YOUR OBJECTIVE: Return only this: the line with "From S2P Require Import Prelude BigInt Pow." and all the lines that follow it below, through the final one, exactly as they are.

#### DATASET CONTENT ####

(* ===== verification/PowTables.v ===== *)
(** * PowTables: the sizes of caches and datasets (consensus/ethash/algorithm.go)

    The sizes grow with the epoch; the first 2048 are tables. [ProbablyPrime] is
    exact below 2^64, so it is the primality test. *)

From stdpp Require Import base list.
From Stdlib Require Import ZArith Lia.
From S2P Require Import Prelude BigInt Pow.

Local Open Scope Z_scope.

Module PowTables.
Import Pow.

Definition datasetInitBytes : Z := 2 ^ 30.
Definition datasetGrowthBytes : Z := 2 ^ 23.
Definition cacheInitBytes : Z := 2 ^ 24.
Definition cacheGrowthBytes : Z := 2 ^ 17.
Definition maxEpoch : Z := 2048.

####

EXERCISE OUTPUT:
From S2P Require Import Prelude BigInt Pow.

Local Open Scope Z_scope.

Module PowTables.
Import Pow.

Definition datasetInitBytes : Z := 2 ^ 30.
Definition datasetGrowthBytes : Z := 2 ^ 23.
Definition cacheInitBytes : Z := 2 ^ 24.
Definition cacheGrowthBytes : Z := 2 ^ 17.
Definition maxEpoch : Z := 2048.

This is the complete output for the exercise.